J'aimerais pouvoir lui avouer la vérité, cependant il est trop tôt. Pour l'instant, je ne préfère rien révéler de mes plans à quiconque. D'autant plus que la dernière chose dont j'ai besoin, c'est d'entendre mes proches me dire que j'aurais dû les écouter.
— Qu'est-ce que c'est que cette histoire ? me questionne Antoine en surgissant à son tour dans la salle.
Soudain, l'ambiance devient électrique. Elias s'écarte de moi et ils se fusillent du regard avec Antoine.
— Rien, on en parlera ce soir à la maison, je lâche en quittant la pièce avec mon café.

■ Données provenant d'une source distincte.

(* ===== verification/DhcpState.v ===== *)
(** * The DHCP client over time

    The state machine, the use of the PCB by all clients, the end of a lease, and the lease
    that an acknowledgement brings. *)

From Stdlib Require Import ZArith Lia.
From stdpp Require Import base tactics numbers list option gmap.
From S2P Require Import Prelude.
From S2P Require Import Def.
From S2P Require Import Ip4Addr.
From S2P Require Import Alloc.
From S2P Require Import Mem.
From S2P Require Import Memp.
From S2P Require Import Pbuf.
From S2P Require Import PbufChain.
From S2P Require Import Etharp.
From S2P Require Import World.
From S2P Require Import Ip4Frag.
From S2P Require Import Ip4.
From S2P Require Import Icmp.
From S2P Require Import Igmp.
From S2P Require Import Ip4Reass.
From S2P Require Import Udp.
From S2P Require Import Ip4Input.
From S2P Require Import Stack.
From S2P Require Import Netif.
From S2P Require Import Network.
From S2P Require Import Dns.
From S2P Require Import DhcpParse.
From S2P Require Import Dhcp.
From S2P Require Import DhcpProps.

#[local] Abbreviation ext Y := (arp_part * (netif_part * (dhcp_vars * (dns_vars * Y))))%type.

(** ** The users of the PCB *)

Definition uses_pcb (kx : Z * dhcp) : Prop := dh_pcb_allocated kx.2 <> 0.
#[export] Instance uses_pcb_dec kx : Decision (uses_pcb kx).
Proof. unfold uses_pcb. apply _. Defined.
Definition users (m : gmap Z dhcp) : Z := Z.of_nat (size (filter uses_pcb m)).

Lemma users_insert m d x : m !! d = None -> users (<[d := x]> m) = users m + if decide (uses_pcb (d, x)) then 1 else 0.
Proof.
  intros Hd. unfold users. destruct (decide _) as [Hu|Hu].
  - rewrite map_filter_insert_True by done. rewrite map_size_insert_None; [lia|]. apply map_lookup_filter_None. by left.
  - rewrite map_filter_insert_False, delete_id by done. lia.
Qed.
Lemma users_replace m d x y : m !! d = Some x -> users (<[d := y]> m) = users m - (if decide (uses_pcb (d, x)) then 1 else 0) + if decide (uses_pcb (d, y)) then 1 else 0.
Proof.
  intros Hd. rewrite <- (insert_id m d x Hd) at 2. rewrite <- (insert_delete_eq m d x), <- (insert_delete_eq m d y).
  rewrite !users_insert by apply lookup_delete_eq. lia.
Qed.
Lemma users_delete m d x : m !! d = Some x -> users (delete d m) = users m - if decide (uses_pcb (d, x)) then 1 else 0.
Proof. intros Hd. rewrite <- (insert_id m d x Hd) at 2. rewrite <- insert_delete_eq, users_insert by apply lookup_delete_eq. lia. Qed.
Lemma users_nonneg m : 0 <= users m.
Proof. unfold users. lia. Qed.
Lemma users_pos m d x : m !! d = Some x -> uses_pcb (d, x) -> 1 <= users m.
Proof. intros Hd Hu. pose proof (users_delete m d x Hd). rewrite decide_True in H by done. pose proof (users_nonneg (delete d m)). lia. Qed.

Section State.
Context {Y : Type}.
#[local] Abbreviation W := (world (ext Y)).
Context (netif_output : W -> Z -> Z -> Z -> option (W * Z)).
Context (custom_free : pstate -> Z -> pstate) (fuel : nat) (linkoutput : Z -> pstate -> Z -> pstate * Z).
Context (rand : W -> W * Z) (callback : Z -> W -> Z -> option W) (tcp_netif_ip_addr_changed : W -> Z -> Z -> option W).
Context (hostname : Z -> Z) (dhcp_recv_fn dhcp_local value : Z).
Implicit Types w : W.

Antoine ne l'entend pas de cette oreille et me suit jusqu'à mon bureau. Nous entrons et il claque la porte derrière nous. Je m'installe tranquillement, feignant l'indifférence, tandis qu'il me fixe, les bras croisés sur le torse et le visage fermé.
— Tu m'expliques ?
— Quoi donc ?
Je devine à sa mâchoire serrée que mon ton détaché l'agace encore plus.
— Ce dont tu discutais avec l'autre ! Tu as acheté un appartement sans me concerter ?
— Acheter n'est pas vraiment le terme adéquat. Disons plutôt que j'en ai hérité.
— Comment ça ?
— À ton avis ? À quel moment hérite-t-on d'un bien ? je poursuis avec sarcasme.
Réalisant la teneur de sa bêtise, il se radoucit et s'approche de moi.
— Pardon, ma puce. L'appartement de ta grand-mère, je suppose ?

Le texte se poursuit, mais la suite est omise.